To further characterize histone protection mediated via the GAS M1 protein, we performed confocal microscopy using the cell-permeable DNA stain DAPI (blue), the cell-impermeable DNA stain Sytox Green (green), and the bacteria cell membrane stain FM4–64 (red). After 3 h of incubation in the presence of histone H2A (62.5 or 150 μg/mL), Δemm1 mutant bacteria showed a large increase in intracellular Sytox Green signal indicating disruption of the cell wall and bacterial death compared to the WT GAS parental strain (Fig. 3C,D).
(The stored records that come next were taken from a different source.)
Module CircularQ.
Section q.
Context {A : Type}.
(** A slot is [None] before an item is moved in and after it is moved out. *)
Record circular_q := mkQ {
  max_items_ : nat;
  head_ : nat;
  tail_ : nat;
  v_ : list (option A);
  overrun_counter_ : Z;
}.
Definition circular_q_new (max_items : nat) : circular_q :=
  mkQ (max_items + 1) 0 0 (replicate (max_items + 1) None) 0.
Definition push_back (item : A) (q : circular_q) : circular_q :=
  let v := <[tail_ q := Some item]> (v_ q) in
  let tail := ((tail_ q + 1) mod max_items_ q)%nat in
  if (tail =? head_ q)%nat then
    mkQ (max_items_ q) ((head_ q + 1) mod max_items_ q) tail v (u64 (overrun_counter_ q + 1))
  else mkQ (max_items_ q) (head_ q) tail v (overrun_counter_ q).
Definition pop_front (q : circular_q) : option A * circular_q :=
  (default None (v_ q !! head_ q),
   mkQ (max_items_ q) ((head_ q + 1) mod max_items_ q) (tail_ q) (<[head_ q := None]> (v_ q)) (overrun_counter_ q)).
Definition empty (q : circular_q) : bool := (tail_ q =? head_ q)%nat.
Definition full (q : circular_q) : bool := ((tail_ q + 1) mod max_items_ q =? head_ q)%nat.

(** The ring holds [l], the oldest item first. *)
Definition holds (q : circular_q) (l : list A) : Prop :=
  length (v_ q) = max_items_ q /\ (head_ q < max_items_ q)%nat /\ (length l < max_items_ q)%nat /\
  tail_ q = ((head_ q + length l) mod max_items_ q)%nat /\
  forall i x, l !! i = Some x -> v_ q !! ((head_ q + i) mod max_items_ q)%nat = Some (Some x).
In a plate-based adaptation of the assay, histone H2A produced marked dose-dependent (over 0–1000 μg/mL range) and time dependent (1–3 h at 1000 μg/mL) increases in Sytox Green signal in the Δemm1 mutant compared to WT GAS, correlating with the percentage of killed bacteria by CFU enumeration (Fig. 3E,F). These data show that M1 protein protects GAS against histone-mediated disruption of the bacterial cell wall.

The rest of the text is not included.